Gold didn't (and wouldn't) provide a "straightjacket." Growth would be measured and very even...and prices would fall continuously by increment.
While the US and Europeans justify limitless monetary pumping that they promise they'll deal with later the real leadership in gold backed currency could come from the Arab oil countries. The first step in this process is the accumulation by those governments of gold...its also the first step for every Alpha reader. When it hits $2000 next Fall the rush will be on.
The reason Mr. Grant didn't stop halfway thru his article and went on to broach the notion of a gold standard is without it we are left helpless before Greenspans and Bernankes of this world without one...Why wail about the present if one has no solution??
There is the truth of the matter and the difficulty of it as well.

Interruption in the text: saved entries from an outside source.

(** * Ultimate tic-tac-toe: the rules engine of [src/lib/game.ts]

    A shallow embedding of the game state machine (legal boards, cell moves,
    the micro and galaxy RPSLS tiebreaks), of the move selector and of the
    state (de)serialisation, followed by the properties the specification
    states about them. *)

From Stdlib Require Import List Bool Arith ZArith QArith String Ascii
  DecimalString Sorted Lia Lqa.
From Stdlib Require PrimFloat SpecFloat FloatOps Uint63.
Import ListNotations.
Open Scope string_scope.
Open Scope list_scope.
Open Scope nat_scope.

Set Implicit Arguments.

(** ** Calls that may throw

    Property access on [undefined] raises a [TypeError] in the source, and
    the use of a name that no declaration binds raises a [ReferenceError];
    a call either returns a value or throws. *)

Inductive js (A : Type) : Type :=
| Returns (a : A)
| Throws (e : string).

Arguments Returns {A} a.
Arguments Throws {A} e.

Definition bind {A B : Type} (m : js A) (k : A -> js B) : js B :=
  match m with
  | Returns a => k a
  | Throws e => Throws e
  end.

Notation "x <- m ;; k" := (bind m (fun x => k))
  (at level 61, m at next level, right associativity).

Definition returns {A : Type} (m : js A) : Prop := exists a, m = Returns a.

(** [for (const x of xs) { ... }] over a loop state: a throw ends the loop. *)
Definition for_of {A B : Type} (xs : list A) (init : B)
  (body : B -> A -> js B) : js B :=
  fold_left (fun acc x => b <- acc ;; body b x) xs (Returns init).

(** ** Data model (game.ts, lines 1-34) *)

Inductive Player : Type := X | O.
Definition Cell : Type := option Player.
Inductive BotLevel : Type := none | easy | smart | hard.
Inductive RpsChoice : Type := rock | paper | scissors | lizard | spock.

The central bank needs to have almost superhuman men and women running it, free, or at least constrained, from common human weaknesses, like greed and pride.
Tom, you are dreaming. Wake up!! Human nature is what it is, not what you wish it to be. Therefore, the best system is the one that works best when people blunder and the human element is minimized. There is only one system that does this and has stood the test of time -- a hard (usually Gold) currency system. End of story.

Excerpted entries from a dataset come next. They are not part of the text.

Lemma LsRecursive_preorder_witness :
  let top :=
    [mkNode "/a/b" true "" [mkNode "/a/b/c" false "1" [] 1 0] 1 0;
     mkNode "/a/b-x" false "2" [] 2 0; mkNode "/a/d" false "3" [] 3 0] in
  let keys := fst (fst (MemStore.LsRecursive "/a" (MemStore.world MemStore.sample))) in
  fst (api_Get MemStore.api "/a" (Some (mkGetOptions true true)) MemStore.sample)
    = inl (mkResponse "get" (mkNode "/a" true "" top 1 0) 3) /\
  levels_sorted top = true /\
  Preorder top keys /\
  ascending (map Key top) = true /\
  sublist (map Key top) keys /\
  fst (MemStore.LsRecursive "/z" (MemStore.world MemStore.sample)) = ([], None).
Proof.
  cbv zeta.
  destruct (LsRecursive_preorder MemStore.api MemStore.IsKeyNotFound "/a"
              (MemStore.world MemStore.sample)) as (_ & Hok & _).
  destruct (Hok _ eq_refl) as (_ & Hpre & _ & _ & _ & Hsorted).
  destruct (Hsorted eq_refl _ (Level_top _)) as (Hasc & Hsub).
  destruct (LsRecursive_preorder MemStore.api MemStore.IsKeyNotFound "/z"
              (MemStore.world MemStore.sample)) as (_ & _ & Hnf).
  split; [reflexivity |].
  split; [reflexivity |].
  split; [exact Hpre |].
  split; [exact Hasc |].
  split; [exact Hsub | exact (Hnf eq_refl)].
Defined.

(** C9 as stated fails: [MkDir] of a path that is not there sends two
    requests, a get and a write. *)
Lemma MkDir_sends_two_requests :
  ~ sends (MemStore.MkDir "/tmp") (MemStore.world MemStore.sample) 1.
Proof. vm_compute. discriminate. Qed.

(** C2 at the input it fails on. The store delivers an event and then
    answers the next wait with the history-expired code in an error of the
    struct type, as the library hands its errors out: the loop does not
    wait again but returns that error, and the later event is never
    delivered. *)
Theorem WatchRecursive_returns_on_expired_history :
  let expired := ErrorValue MemStore.history_expired in
  let w :=
    MemStore.world
      (MemStore.watched
         [MemStore.change "/a/x" "v" 5; inr expired; MemStore.change "/a/y" "w" 9]) in
  Code MemStore.history_expired = MemStore.ErrorCodeEventIndexCleared /\
  forall fuel,
    MemStore.WatchRecursive (2 + fuel) "/a" w
    = (inr (Some expired),
       mkWorld (MemStore.watched [MemStore.change "/a/y" "w" 9])
         [Round (watch_call "/a" 0) (MemStore.change "/a/x" "v" 5);
          Changed "/a/x" "v";
          Round (watch_call "/a" 5) (inr expired)]).
Proof.
  cbv zeta. split; [reflexivity |].
  intros fuel. vm_compute. reflexivity.
Qed.

(** ** Further properties of the client *)

Lemma added_extends {S A} (m : M S A) (w : World S) (t : list Event) :
  trace (snd (m w)) = trace w ++ t -> added m w = t.
Proof. unfold added. intros ->. apply drop_app_length. Qed.

Lemma node_count_unfold (node : Node) :
  node_count node = Datatypes.S (forest_count (Nodes node)).
Proof. destruct node. reflexivity. Qed.

Lemma childless_keys (nodes : list Node) :
  Forall (fun node => Nodes node = []) nodes ->
  nodesToStringSlice nodes = map Key nodes.
Proof.
  induction 1 as [| node siblings Hnode _ IH]; [reflexivity |].
  rewrite nodesToStringSlice_cons, Hnode, IH. reflexivity.
Qed.

(** X1. [nodesToStringSlice] yields one key for each node of the tree,
    directories and leaves alike, at every depth. *)
Theorem nodesToStringSlice_one_key_per_node (nodes : list Node) :
  length (nodesToStringSlice nodes) = forest_count nodes.
Proof.
  induction nodes as [| node siblings IHbelow IHafter] using forest_ind.
  - reflexivity.
  - rewrite nodesToStringSlice_cons. cbn [length].
    rewrite length_app, IHbelow, IHafter.
    unfold forest_count at 3. cbn [map list_sum].
    rewrite node_count_unfold. reflexivity.
Qed.

Section MoreProperties.
Context {S : Type}.
Variable api : KeysAPI S.
Variable IsKeyNotFound : error -> bool.

(** X2. [Ls] sends one get with [Sort] and without [Recursive].  Where
    the answered children carry no children of their own, as a get that
    is not recursive answers, the result is the keys of the children in
    the order of the answer, with a nil error. *)
Theorem Ls_immediate_children (directory : string) (w : World S) (resp : Response) :
  let request := CallGet directory (Some (mkGetOptions true false)) in
  fst (perform api request (store w)) = inl resp ->
  Forall (fun node => Nodes node = []) (Nodes (RNode resp)) ->
  added (Ls api IsKeyNotFound directory) w = [Round request (inl resp)] /\
  fst (Ls api IsKeyNotFound directory w) = (map Key (Nodes (RNode resp)), None).
Proof.
  cbv zeta. cbn [perform]. intros E Hflat. split.
  - apply added_extends. unfold Ls. run. rewrite E. reflexivity.
  - unfold Ls. run. rewrite E. cbn. rewrite childless_keys by assumption.
    reflexivity.
Qed.

(** X3. Where the two gets answer with the same keys at the top and the
    children answered to [Ls] carry no children, every key [Ls] lists is
    listed by [LsRecursive], in the same order. *)
Theorem Ls_within_LsRecursive
    (directory : string) (w w' : World S) (flat deep : Response) :
  fst (api_Get api directory (Some (mkGetOptions true false)) (store w)) = inl flat ->
  fst (api_Get api directory (Some (mkGetOptions true true)) (store w')) = inl deep ->
  Forall (fun node => Nodes node = []) (Nodes (RNode flat)) ->
  map Key (Nodes (RNode flat)) = map Key (Nodes (RNode deep)) ->
  sublist (fst (fst (Ls api IsKeyNotFound directory w)))
          (fst (fst (LsRecursive api IsKeyNotFound directory w'))).
Proof.
  intros Eflat Edeep Hflat Hkeys. unfold Ls, LsRecursive. run.
  rewrite Eflat, Edeep. cbn.
  rewrite (childless_keys _ Hflat), Hkeys. apply level_keys_in_order.
Qed.

(** X4. On a store whose gets are read-only, [Get], [Ls] and
    [LsRecursive] leave the store as it was, and each sends nothing but
    a get. *)
Theorem reads_leave_the_store (key : string) (w : World S) :
  get_is_read_only api ->
  (store (snd (Get api IsKeyNotFound key w)) = store w /\
   forallb is_get (added (Get api IsKeyNotFound key) w) = true) /\
  (store (snd (Ls api IsKeyNotFound key w)) = store w /\
   forallb is_get (added (Ls api IsKeyNotFound key) w) = true) /\
  (store (snd (LsRecursive api IsKeyNotFound key w)) = store w /\
   forallb is_get (added (LsRecursive api IsKeyNotFound key) w) = true).
Proof.
  intros pure.
  split; [| split].
  - split.
    + unfold Get. run.
      destruct (fst (api_Get api key None (store w))) as [r | err];
        [| destruct (IsKeyNotFound err)]; cbn; apply pure.
    + rewrite (added_extends _ _
                 [Round (CallGet key None)
                        (fst (api_Get api key None (store w)))]);
        [reflexivity |].
      unfold Get. run.
      destruct (fst (api_Get api key None (store w))) as [r | err];
        [| destruct (IsKeyNotFound err)]; reflexivity.
  - split.
    + unfold Ls. run.
      destruct (fst (api_Get api key _ (store w))) as [r | err];
        [| destruct (IsKeyNotFound err)]; cbn; apply pure.
    + rewrite (added_extends _ _
                 [Round (CallGet key (Some (mkGetOptions true false)))
                        (fst (api_Get api key (Some (mkGetOptions true false)) (store w)))]);
        [reflexivity |].
      unfold Ls. run.
      destruct (fst (api_Get api key _ (store w))) as [r | err];
        [| destruct (IsKeyNotFound err)]; reflexivity.
  - split.
    + unfold LsRecursive. run.
      destruct (fst (api_Get api key _ (store w))) as [r | err];
        [| destruct (IsKeyNotFound err)]; cbn; apply pure.
    + rewrite (added_extends _ _
                 [Round (CallGet key (Some (mkGetOptions true true)))
                        (fst (api_Get api key (Some (mkGetOptions true true)) (store w)))]);
        [reflexivity |].
      unfold LsRecursive. run.
      destruct (fst (api_Get api key _ (store w))) as [r | err];
        [| destruct (IsKeyNotFound err)]; reflexivity.
Qed.

(** X5. [Get], [Ls] and [LsRecursive] return a nil error exactly when the
    store's get succeeded or reported not found; any other error of the
    store is returned as it came. *)
Theorem read_errors_verbatim (key : string) (w : World S) :
  let plain := fst (api_Get api key None (store w)) in
  let flat := fst (api_Get api key (Some (mkGetOptions true false)) (store w)) in
  let deep := fst (api_Get api key (Some (mkGetOptions true true)) (store w)) in
  snd (fst (Get api IsKeyNotFound key w))
    = (if not_found IsKeyNotFound plain then None else reply_error plain) /\
  snd (fst (Ls api IsKeyNotFound key w))
    = (if not_found IsKeyNotFound flat then None else reply_error flat) /\
  snd (fst (LsRecursive api IsKeyNotFound key w))
    = (if not_found IsKeyNotFound deep then None else reply_error deep).
Proof.
  cbv zeta. unfold Get, Ls, LsRecursive. run.
  repeat split.
  all: match goal with |- context [api_Get _ ?k ?o (store ?v)] =>
         destruct (fst (api_Get api k o (store v))) as [r | err] end.
  all: cbn; try reflexivity.
  all: destruct (IsKeyNotFound err); reflexivity.
Qed.

(** X6. [MkDir] writes only where the store reported the path as not
    found.  Otherwise its get is all it sends, and an error of that get
    is returned as it came; where it does write, the verdict of the write
    is returned as it came. *)
Theorem MkDir_writes_only_when_absent (directory : string) (w : World S) :
  let get := CallGet directory None in
  let set := CallSet directory "" (Some (mkSetOptions 0 true PrevIgnore)) in
  let r := fst (perform api get (store w)) in
  let s := snd (perform api get (store w)) in
  (not_found IsKeyNotFound r = false ->
     added (MkDir api IsKeyNotFound directory) w = [Round get r] /\
     store (snd (MkDir api IsKeyNotFound directory w)) = s /\
     forall err, r = inr err ->
       fst (MkDir api IsKeyNotFound directory w) = Some err) /\
  (not_found IsKeyNotFound r = true ->
     added (MkDir api IsKeyNotFound directory) w
       = [Round get r; Round set (fst (perform api set s))] /\
     fst (MkDir api IsKeyNotFound directory w)
       = reply_error (fst (perform api set s))).
Proof.
  cbv zeta. cbn [perform]. split; intros Hnf.
  - destruct (fst (api_Get api directory None (store w))) as [resp | err] eqn:E;
      cbn in Hnf.
    + repeat split.
      * apply added_extends. unfold MkDir. run. rewrite E.
        destruct (negb (Dir (RNode resp))); reflexivity.
      * unfold MkDir. run. rewrite E.
        destruct (negb (Dir (RNode resp))); reflexivity.
      * discriminate.
    + repeat split.
      * apply added_extends. unfold MkDir. run. rewrite E, Hnf. reflexivity.
      * unfold MkDir. run. rewrite E, Hnf. reflexivity.
      * intros err' [= <-]. unfold MkDir. run. rewrite E, Hnf. reflexivity.
  - destruct (fst (api_Get api directory None (store w))) as [resp | err] eqn:E;
      cbn in Hnf; [discriminate |].
    split.
    + apply added_extends. unfold MkDir. run. rewrite E, Hnf. cbn [negb]. run.
      destruct (fst (api_Set api directory "" _ _));
        cbn; rewrite <- app_assoc; reflexivity.
    + unfold MkDir. run. rewrite E, Hnf. cbn [negb]. run.
      destruct (fst (api_Set api directory "" _ _)); reflexivity.
Qed.

(** X7. Where the store reports the path as not found and its gets are
    read-only, [MkDir] returns what the earlier [MkDir], the bare write,
    returns, and leaves the same store. *)
Theorem MkDir_agrees_with_earlier (directory : string) (w : World S) :
  get_is_read_only api ->
  not_found IsKeyNotFound (fst (api_Get api directory None (store w))) = true ->
  fst (MkDir api IsKeyNotFound directory w) = fst (MkDir_earlier api directory w) /\
  store (snd (MkDir api IsKeyNotFound directory w))
    = store (snd (MkDir_earlier api directory w)).
Proof.
  intros pure Hnf. unfold MkDir, MkDir_earlier. run.
  destruct (fst (api_Get api directory None (store w))) as [resp | err];
    cbn in Hnf; [discriminate |].
  rewrite Hnf. cbn [negb]. run. rewrite pure.
  destruct (fst (api_Set api directory "" _ (store w))); split; reflexivity.
Qed.

End MoreProperties.

Section MoreWatching.
Context {S : Type}.
Variable api : KeysAPI S.
Variable ErrorCodeEventIndexCleared : Z.
Variable directory : string.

It took Volcker 2 1/2 Years to start unravelling the previous situation, I do not see Bernanke being able to go from a Deflationary environment to an Inflationary one within 6 months.
The new year will bring more deflation as commercial properties go into Bankruptcy. a Lot of Malls will lose their Anchors. Failures in the small Insurance and small bank sectors will light up the sky. 2 million homes will be saved from foreclosure but 4 million more will dot the landscape.
It is fanciful to believe that inflation will begin to hyperventilate any time soon. IMO
Meanwhile, GoldMoney offers a good alternative to fiat currency - goldgrams. Maybe they'll catch on!
T.C.
Greenbacks, green men. They should enjoy US dollars.
If we can't find Martians to buy our dollars, we're in big trouble.
One thing about the gold standard: Look at how Roosevelt used it in the 30's.
He was able to do an overnight devaluation of the dollar by simply changing the exchange rate between the dollar and gold.
So even a gold standard can be corrupted.
Bottom line is I don't think there is any way to keep governments from debasing currencies over time. And as the dollar has rotted away we have had decades of prosperity.
If a fiat money system means you have decades of prosperity, and then make an occasional reset back to the stone age (as we are probably going to in the next several years), I can't say that fiat money is necessarily a non-viable economic system.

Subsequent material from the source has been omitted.